Lemma Tick_commands_sound d cmds n st :
  dispatcher_ok (length (clients n)) d -> Net_inv n -> chat_ok (length (clients n)) st ->
  Forall (fun cmd => (cmd_client cmd < length (clients n))%nat) cmds ->
  exists n' st', Tick_commands d cmds (n, st) = Some (n', st') /\ sound_steps n n' /\
    chat_ok (length (clients n)) st'.
Proof.
  intros Hd Hn Hok Hc. revert n st Hd Hn Hok Hc. induction cmds as [|cmd cmds IH]; intros n st Hd Hn Hok Hc.
  { eexists _, _. split; [done|]. split; [by apply sound_refl|done]. }
  inversion Hc as [|?? Hi Hc']; subst. cbn [Tick_commands].
  destruct (Tick_command_sound d cmd n st Hd Hn Hok Hi) as (n1 & st1 & -> & Hs1 & Hok1). cbn [mbind option_bind].
  pose proof (proj2 (proj2 Hs1)) as Hlen.
  destruct (IH n1 st1) as (n2 & st2 & -> & Hs2 & Hok2); [by rewrite Hlen|apply Hs1|by rewrite Hlen..|].
  rewrite Hlen in Hok2. eexists _, _. split; [done|]. split; [by eapply sound_trans|done].
Qed.

Lemma Tick_sound d n st :
  dispatcher_ok (length (clients n)) d -> Net_inv n -> chat_ok (length (clients n)) st ->
  exists d' n' st', Tick d (n, st) = Some (d', (n', st')) /\ sound_steps n n' /\
    dispatcher_ok (length (clients n)) d' /\ chat_ok (length (clients n)) st'.
Proof.
  intros Hd Hn Hok. unfold Tick, MPSCCommandQueue_DrainTo, MPSCCommandQueue_swap. cbn [fst snd].
  set (batch := _writeQueue (_commandQueue d)). set (d1 := d {{ _commandQueue := _; _tickBatch := _ }}).
  assert (pd_callbacks d1 = pd_callbacks d /\ _handlers d1 = _handlers d) as [Hcb Hh] by (by destruct d).
  assert (dispatcher_ok (length (clients n)) d1) as Hd1.
  { destruct Hd. constructor.
    - by eapply dispatcher_notifies_ext.
    - by rewrite Hh.
    - destruct d. cbn. constructor.
    - destruct d. done. }
  set (n1 := with_w _ n).
  assert (sound_steps n n1) as Hs1.
  { apply sound_with_w; [done|]. rewrite Hcb. apply (dn_drained _ _ (do_notifies _ _ Hd)). }
  destruct (Tick_commands_sound d1 batch n1 st) as (n2 & st2 & -> & Hs2 & Hok2); [done|done|done|apply Hd|].
  cbn [mbind option_bind]. eexists _, _, _. split; [done|]. split; [by eapply sound_trans|done].
Qed.
Lemma chat_inv_clients n n' st :
  length (clients n') = length (clients n) -> Net_inv n' -> chat_inv n st -> chat_inv n' st.
Proof.
  intros Hl Hn' (_ & Hsess & (Hc & Hu) & Hr). unfold chat_inv, users_inv, user_ok, session_ok in *.
  by rewrite Hl.
Qed.

Lemma close_ok i n st :
  chat_inv n st -> (i < length (clients n))%nat ->
  exists n', Net_Close i true n = Some n' /\ step_ok (n, st) (n', st).
Proof.
  intros Hinv Hi. destruct (lookup_lt_is_Some_2 _ _ Hi) as [c Hc].
  destruct (Net_Close_spec n i true c) as (n' & -> & Hn' & Hcl & _); [done|by apply Hinv|].
  assert (length (clients n') = length (clients n)) as Hl by (by rewrite Hcl, length_insert).
  exists n'. split; [done|]. split_and!; cbn; try done; try lia. by eapply chat_inv_clients.
Qed.

Lemma disconnect_inv i n st : chat_inv n st -> chat_inv n (GameLoop_Disconnect i n st).
Proof.
  intros (Hn & Hsess & (Hc & Hu) & Hr).
  destruct (rooms_inv_fmap (_users (users st)) (rooms st) (KickByDisconnected n i)) as [Hr' Hids];
    [done|intros r; apply room_inv_erase|done|].
  split; [done|]. split; [|split; [split; [done|]|done]].
  - cbn. intros k s Hk. apply map_lookup_filter_Some in Hk as [Hk _]. by eapply Hsess.
  - intros k u Hk. destruct (Hu k u Hk) as (? & ? & ? & Hin). rewrite <-Hids in Hin.
    split; [done|]. split; [done|]. split; [done|]. exact Hin.
Qed.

- - - -

All of the material above should be reproduced exactly.

Lemma Tick_commands_sound d cmds n st :
  dispatcher_ok (length (clients n)) d -> Net_inv n -> chat_ok (length (clients n)) st ->
  Forall (fun cmd => (cmd_client cmd < length (clients n))%nat) cmds ->
  exists n' st', Tick_commands d cmds (n, st) = Some (n', st') /\ sound_steps n n' /\
    chat_ok (length (clients n)) st'.
Proof.
  intros Hd Hn Hok Hc. revert n st Hd Hn Hok Hc. induction cmds as [|cmd cmds IH]; intros n st Hd Hn Hok Hc.
  { eexists _, _. split; [done|]. split; [by apply sound_refl|done]. }
  inversion Hc as [|?? Hi Hc']; subst. cbn [Tick_commands].
  destruct (Tick_command_sound d cmd n st Hd Hn Hok Hi) as (n1 & st1 & -> & Hs1 & Hok1). cbn [mbind option_bind].
  pose proof (proj2 (proj2 Hs1)) as Hlen.
  destruct (IH n1 st1) as (n2 & st2 & -> & Hs2 & Hok2); [by rewrite Hlen|apply Hs1|by rewrite Hlen..|].
  rewrite Hlen in Hok2. eexists _, _. split; [done|]. split; [by eapply sound_trans|done].
Qed.

Lemma Tick_sound d n st :
  dispatcher_ok (length (clients n)) d -> Net_inv n -> chat_ok (length (clients n)) st ->
  exists d' n' st', Tick d (n, st) = Some (d', (n', st')) /\ sound_steps n n' /\
    dispatcher_ok (length (clients n)) d' /\ chat_ok (length (clients n)) st'.
Proof.
  intros Hd Hn Hok. unfold Tick, MPSCCommandQueue_DrainTo, MPSCCommandQueue_swap. cbn [fst snd].
  set (batch := _writeQueue (_commandQueue d)). set (d1 := d {{ _commandQueue := _; _tickBatch := _ }}).
  assert (pd_callbacks d1 = pd_callbacks d /\ _handlers d1 = _handlers d) as [Hcb Hh] by (by destruct d).
  assert (dispatcher_ok (length (clients n)) d1) as Hd1.
  { destruct Hd. constructor.
    - by eapply dispatcher_notifies_ext.
    - by rewrite Hh.
    - destruct d. cbn. constructor.
    - destruct d. done. }
  set (n1 := with_w _ n).
  assert (sound_steps n n1) as Hs1.
  { apply sound_with_w; [done|]. rewrite Hcb. apply (dn_drained _ _ (do_notifies _ _ Hd)). }
  destruct (Tick_commands_sound d1 batch n1 st) as (n2 & st2 & -> & Hs2 & Hok2); [done|done|done|apply Hd|].
  cbn [mbind option_bind]. eexists _, _, _. split; [done|]. split; [by eapply sound_trans|done].
Qed.
Lemma chat_inv_clients n n' st :
  length (clients n') = length (clients n) -> Net_inv n' -> chat_inv n st -> chat_inv n' st.
Proof.
  intros Hl Hn' (_ & Hsess & (Hc & Hu) & Hr). unfold chat_inv, users_inv, user_ok, session_ok in *.
  by rewrite Hl.
Qed.

Lemma close_ok i n st :
  chat_inv n st -> (i < length (clients n))%nat ->
  exists n', Net_Close i true n = Some n' /\ step_ok (n, st) (n', st).
Proof.
  intros Hinv Hi. destruct (lookup_lt_is_Some_2 _ _ Hi) as [c Hc].
  destruct (Net_Close_spec n i true c) as (n' & -> & Hn' & Hcl & _); [done|by apply Hinv|].
  assert (length (clients n') = length (clients n)) as Hl by (by rewrite Hcl, length_insert).
  exists n'. split; [done|]. split_and!; cbn; try done; try lia. by eapply chat_inv_clients.
Qed.

Lemma disconnect_inv i n st : chat_inv n st -> chat_inv n (GameLoop_Disconnect i n st).
Proof.
  intros (Hn & Hsess & (Hc & Hu) & Hr).
  destruct (rooms_inv_fmap (_users (users st)) (rooms st) (KickByDisconnected n i)) as [Hr' Hids];
    [done|intros r; apply room_inv_erase|done|].
  split; [done|]. split; [|split; [split; [done|]|done]].
  - cbn. intros k s Hk. apply map_lookup_filter_Some in Hk as [Hk _]. by eapply Hsess.
  - intros k u Hk. destruct (Hu k u Hk) as (? & ? & ? & Hin). rewrite <-Hids in Hin.
    split; [done|]. split; [done|]. split; [done|]. exact Hin.
Qed.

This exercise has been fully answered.